A Statesville, North Carolina resident, Bill Warner, died after being infected by “lethally drug resistant bacteria,” (called a “superbug”) which remained lodged in the crevices of a duodenoscope after failed sterilization of the instrument. Deadly design flaws apparently made it impossible to properly and adequately cleanse the scope of deadly brown scaly deposits after previous use.
The procedure leading to his death is called ERCP, endoscopic retrograde cholangiopancreatography. It is a test that checks the tubes that drain the liver, gallbladder and pancreas.
Mrs. Carla Warner suit reveals that after undergoing the procedure her husband suffered intense pain and lost 60 pounds. He subsequently died in November of 2013 at the age of 55. Aggravating the tragedy was the fact that the infection is contagious, causing Mr. Warner to be isolated from his friends and family prior to his death.

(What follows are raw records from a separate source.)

(** * PYPOWER-Dynamics: the 4th order synchronous machine model

    A shallow embedding of the class [sym_order4] of [pydyn/sym_order4.py]
    (Python 3) and the properties of its current-injection calculator, its
    residual check and its step integrator.

    Objects and methods.  The object is a record of its attributes.  A method
    is a function from the object to a run: the value returned or the
    exception raised, the object after the call, and the lines printed.  An
    exception keeps the assignments made before it was raised.

    Dictionaries ([signals], [states], [states0], [dsteps], [params]) are
    finite maps keyed by strings; reading a missing key raises [KeyError],
    a list index out of range raises [IndexError].

    Numbers.  A Python [float] and a numpy [float64] are both IEEE 754
    binary64 values; they are modelled by Rocq's primitive floats, whose
    operations are the processor's.  An [int] literal in a float expression
    is the float of the same value, and [1/6] is the float quotient.
    Addition, subtraction and multiplication never raise.  Division depends
    on the operand types:
    - the parameters come from [float(...)] in [parser], so a quotient of
      parameters and literals only ([1/(2*H)], the denominator of [Yg]) is a
      quotient of Python scalars and raises [ZeroDivisionError] on a zero
      divisor;
    - the signals and the states are produced by numpy arithmetic
      ([np.abs(..) * np.sin(..)] and what is computed from them), so a
      quotient whose numerator involves them is a numpy quotient: IEEE 754
      division, which yields an infinity or a NaN and does not raise.
    A square [x ** 2] is not the product [x * x]: CPython and numpy both
    compute it with [pow] of the C library, whose value is the platform's
    and may differ from the rounded product in the last bit.  The methods
    are parametrised by that function; on a Python float a range error of
    [pow] becomes [OverflowError], on a numpy scalar nothing is raised.

    Contents: the model (scalars, complex numbers, the object, the methods);
    the quantities the statements speak about; example machines; lemmas to
    run a method symbolically and to compare two runs; the claims; further
    properties of the class, of its earlier copy [sym_order4.py] and of the
    reading of the machine file. *)

From Stdlib Require Import Floats ZArith Reals Lra.
From stdpp Require Import gmap strings list.
(** * HTMLBuilder: the indentation-based template compiler of WindowStructure

    A shallow embedding of the [HTMLBuilder] class (the template compiler
    bundled with WindowStructure) and the verification of its line
    splitting, line parsing, tree reconstruction and error behaviour.

    Conventions of the embedding:
    - a JavaScript string is the list of its UTF-16 code units;
    - the document is a store of elements addressed by handle, so that the
      in-place mutations of [prepend] and [appendChild] are visible through
      every reference to a node;
    - a method that may throw runs in a state-and-exception monad whose
      [Thrown] outcome keeps the state reached at the throw;
    - the objects that the caller hands to [bindEvent] live in a store of
      their own and are referred to by reference, as the builder keeps
      and rewrites the caller's object itself;
    - the platform is the DOM of an HTML document: an element has one list
      of attributes, in which its classes and its id live; names are put in
      ASCII lower case; [createElement], [setAttribute] and [classList.add]
      throw on the names that the platform rejects.  Which names it
      rejects has changed between versions of the DOM standard: the two
      name rules are parameters of the development, as is the decoding of
      HTML entities. *)

From Stdlib Require Import FunctionalExtensionality.
From stdpp Require Import base numbers option list strings.
(** * graphql-loader: the import-resolution and fragment-assembly pipeline

    A shallow embedding of [src/loader.ts] and the properties of its
    stages: import scanning, fragment deduplication, source-location
    stripping, unused-fragment pruning, schema lookup and the loader
    entry point. *)

From Stdlib Require Import List ListDec String Ascii ZArith Lia Bool.
From Equations Require Import Equations.
From stdpp Require Import base list gmap strings.
Import ListNotations.

Local Open Scope string_scope.
Local Open Scope list_scope.

(** * The document model

    [loader.ts] imports its node types ([DocumentNode], [DefinitionNode],
    [SelectionSetNode]) from the [graphql] package.  The fields kept here
    are the ones the loader reads: [kind], [name.value], [selectionSet],
    [selections], [definitions] and [loc]. *)

Module Ast.

(** Modelled from the spec: the [SourceLocation] attached to a node
    (section 3); its type comes from the [graphql] package. *)
Record Location := mkLocation { loc_start : Z; loc_end : Z }.

(** Modelled from the spec: the name of a node, read by the loader as
    [name.value]; its type comes from the [graphql] package. *)
Record NameNode := mkName { value : string; name_loc : option Location }.

(** A definition of any other kind (type-system definitions); the
    loader only looks at its [kind]. *)
Inductive OtherKind := SchemaDefinition | TypeDefinition | DirectiveDefinition.

(** Modelled from the spec: [Selection] and [SelectionSet] of section 3
    (field, fragment spread, inline fragment); the types come from the
    [graphql] package. *)
Inductive SelectionNode :=
| Field (name : NameNode) (selectionSet : option SelectionSetNode)
        (loc : option Location)
| FragmentSpread (name : NameNode) (loc : option Location)
| InlineFragment (selectionSet : SelectionSetNode) (loc : option Location)
with SelectionSetNode :=
| SelectionSet (selections : list SelectionNode) (loc : option Location).

(** Modelled from the spec: [Definition] of section 3, an operation or
    a fragment; the loader's tests on [def.kind] leave room for the
    other kinds the [graphql] package declares. *)
Inductive DefinitionNode :=
| OperationDefinition (name : option NameNode) (selectionSet : SelectionSetNode)
                      (loc : option Location)
| FragmentDefinition (name : NameNode) (selectionSet : SelectionSetNode)
                     (loc : option Location)
| OtherDefinition (kind : OtherKind) (loc : option Location).

(** Modelled from the spec: [Document] of section 3, an ordered
    sequence of definitions; the type comes from the [graphql] package. *)
Record DocumentNode := mkDocument {
  definitions : list DefinitionNode;
  doc_loc : option Location
}.

Definition isFragment (def : DefinitionNode) : bool :=
  match def with FragmentDefinition _ _ _ => true | _ => false end.

Definition isOperation (def : DefinitionNode) : bool :=
  match def with OperationDefinition _ _ _ => true | _ => false end.

(** [def.name.value] of a fragment definition. *)
Definition fragmentName (def : DefinitionNode) : option string :=
  match def with FragmentDefinition n _ _ => Some (value n) | _ => None end.

(** [document.definitions = defs]. *)
Definition setDefinitions (document : DocumentNode)
    (defs : list DefinitionNode) : DocumentNode :=
  {| definitions := defs; doc_loc := doc_loc document |}.

End Ast.
Import Ast.

(** * Fragment deduplication ([removeDuplicateFragments]) *)

(** The callback of [document.definitions.filter], with the [usedName]
    set it closes over threaded through the pass. *)
Fixpoint filterDuplicates (usedName : gset string)
    (defs : list DefinitionNode) : list DefinitionNode :=
  match defs with
  | [] => []
  | def :: rest =>
      match def with
      | FragmentDefinition name _ _ =>
          if bool_decide (value name ∈ usedName)
          then filterDuplicates usedName rest
          else def :: filterDuplicates ({[value name]} ∪ usedName) rest
      | _ => def :: filterDuplicates usedName rest
      end
  end.
(** ** The copy *)

Lemma copy_fixes_iff_char_tags (e : Expression) : copy e = e <-> char_tags e.
Proof.
  split; [| apply copy_fixes_char_tags].
  intros <-. apply copy_has_char_tags.
Qed.

Lemma wide_tag_under_unsigned_char : int_to_uchar 299 = PLUS.
Proof. reflexivity. Qed.

(** C1 fails on the tree [wide_tag], BinaryOperation(Number(1.0), 299,
    Number(2.0)): evaluated, it takes the default branch and gives 0.0; its
    copy holds the tag 299 cut down to a [char], which is '+', and gives
    3.0. *)
Theorem copy_of_wide_tag_evaluates_differently :
  is_int 299 /\
  evaluate wide_tag = 0%float /\
  transform 2 CopySyntaxTree wide_tag
    = Some (BinaryOperation (Number 1%float) PLUS (Number 2%float)) /\
  evaluate (copy wide_tag) = 3%float /\
  evaluate (copy wide_tag) <> evaluate wide_tag.
Proof.
  split; [split; discriminate |].
  split; [reflexivity |].
  split; [reflexivity |].
  split; [reflexivity |].
  apply float_neq_by_zero_test. vm_compute. discriminate.
Qed.

(** C2 fails on the same tree [wide_tag]: the BinaryOperation at the root of
    the copy holds the tag '+' where the source holds 299, so the two trees
    do not have the same structure. *)
Theorem copy_of_wide_tag_has_another_tag :
  stored_op wide_tag = Some 299 /\
  stored_op (copy wide_tag) = Some PLUS /\
  ~ same_structure wide_tag (copy wide_tag).
Proof.
  repeat split. simpl. intros (_ & H & _). discriminate H.
Qed.

(** ** Termination *)

(** C9: on every tree both [evaluate] and the transformation by
    [CopySyntaxTree] return: as many nested calls as the tree is high are
    enough (and any more change nothing), and the recursion is the
    structural one, [evaluate] and [copy]. *)
Theorem evaluate_and_copy_terminate (e : Expression) (more : nat) :
  evaluate_within (height e + more) e = Some (evaluate e) /\
  transform (height e + more) CopySyntaxTree e = Some (copy e).
Proof.
  split.
  - apply evaluate_within_enough. lia.
  - apply transform_copy_enough. lia.
Qed.

(** ** More on the copy *)

Lemma known_tags_are_char_tags (e : Expression) : known_tags e -> char_tags e.
Proof.
  induction e as [v | l IHl op r IHr | name a IHa | name v]; simpl; auto.
  intros (Hl & Hop & Hr).
  split; [auto | split; [now apply known_operator_is_char | auto]].
Qed.

Lemma height_copy (e : Expression) : height (copy e) = height e.
Proof.
  induction e as [v | l IHl op r IHr | name a IHa | name v]; simpl; congruence.
Qed.

Lemma evaluate_within_short (e : Expression) :
  forall fuel, (fuel < height e)%nat -> evaluate_within fuel e = None.
Proof.
  induction e as [v | l IHl op r IHr | name a IHa | name v];
    intros [| fuel] Hfuel; simpl in Hfuel; try lia; try reflexivity; simpl.
  - destruct (Nat.max_spec (height l) (height r)) as [[_ Hm] | [_ Hm]].
    + destruct (evaluate_within fuel l); simpl; [| reflexivity].
      rewrite (IHr fuel) by lia. reflexivity.
    + rewrite (IHl fuel) by lia. reflexivity.
  - rewrite (IHa fuel) by lia. reflexivity.
Qed.

(** X1: the copy is equal to its source exactly when every operator tag of
    the source is the value of a [char]; the same holds for having the same
    structure. *)
Theorem copy_equals_source_iff (e : Expression) :
  (copy e = e <-> char_tags e) /\ (same_structure e (copy e) <-> char_tags e).
Proof.
  split; split.
  - intros <-. apply copy_has_char_tags.
  - apply copy_fixes_char_tags.
  - intros H. apply same_structure_eq in H. rewrite H. apply copy_has_char_tags.
  - apply copy_same_structure_on_char_tags.
Qed.

(** X2: on a tree built with the four operators only, the transformation by
    [CopySyntaxTree] returns a tree equal to the source, which evaluates to
    the same value. *)
Theorem copy_of_known_tags (e : Expression) (more : nat) :
  known_tags e ->
  transform (height e + more) CopySyntaxTree e = Some e /\
  evaluate (copy e) = evaluate e.
Proof.
  intros He. apply known_tags_are_char_tags in He.
  rewrite transform_copy_enough by lia.
  now rewrite (copy_fixes_char_tags e He).
Qed.

Lemma copy_of_known_tags_witness :
  known_tags callAbs /\
  transform (height callAbs + 0) CopySyntaxTree callAbs = Some callAbs /\
  evaluate (copy callAbs) = evaluate callAbs.
Proof.
  assert (H : known_tags callAbs).
  { simpl. unfold known_operator. tauto. }
  split; [exact H | exact (copy_of_known_tags callAbs 0 H)].
Defined.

The suit names the culprits as the Food and Drug Administration (for not preventing the situation from unfolding in one hospital after another), and Olympus Corporation (Olympus America Inc) , a primary scope producer linked to deaths in at least six instances. Olympus is alleged to have kept secret from the government information about 16 patient infections that took place three years ago. Also blamed is Custom Ultrasonics Inc, which designs, produces and sells the scopes.
The problem is widespread, causing a nationwide health scare tied to diagnostic scopes. 179 patients treated with the scope at UCLA medical center in Los Angeles were exposed to the bacteria, eight were infected and three have died. A similar bacteria took the lives of 10 patients in Minnesota in 1987. Other outbreaks have occurred in Pittsburgh, in Illinois near Chicago, and in Seattle.
The widow’s lawsuit charges that the deadly medical devices are tied to health problems and warnings not only in America, but abroad, going back as long ago as thirty years. Approximately 670,000 ERCP procedures were performed in America in a recent year.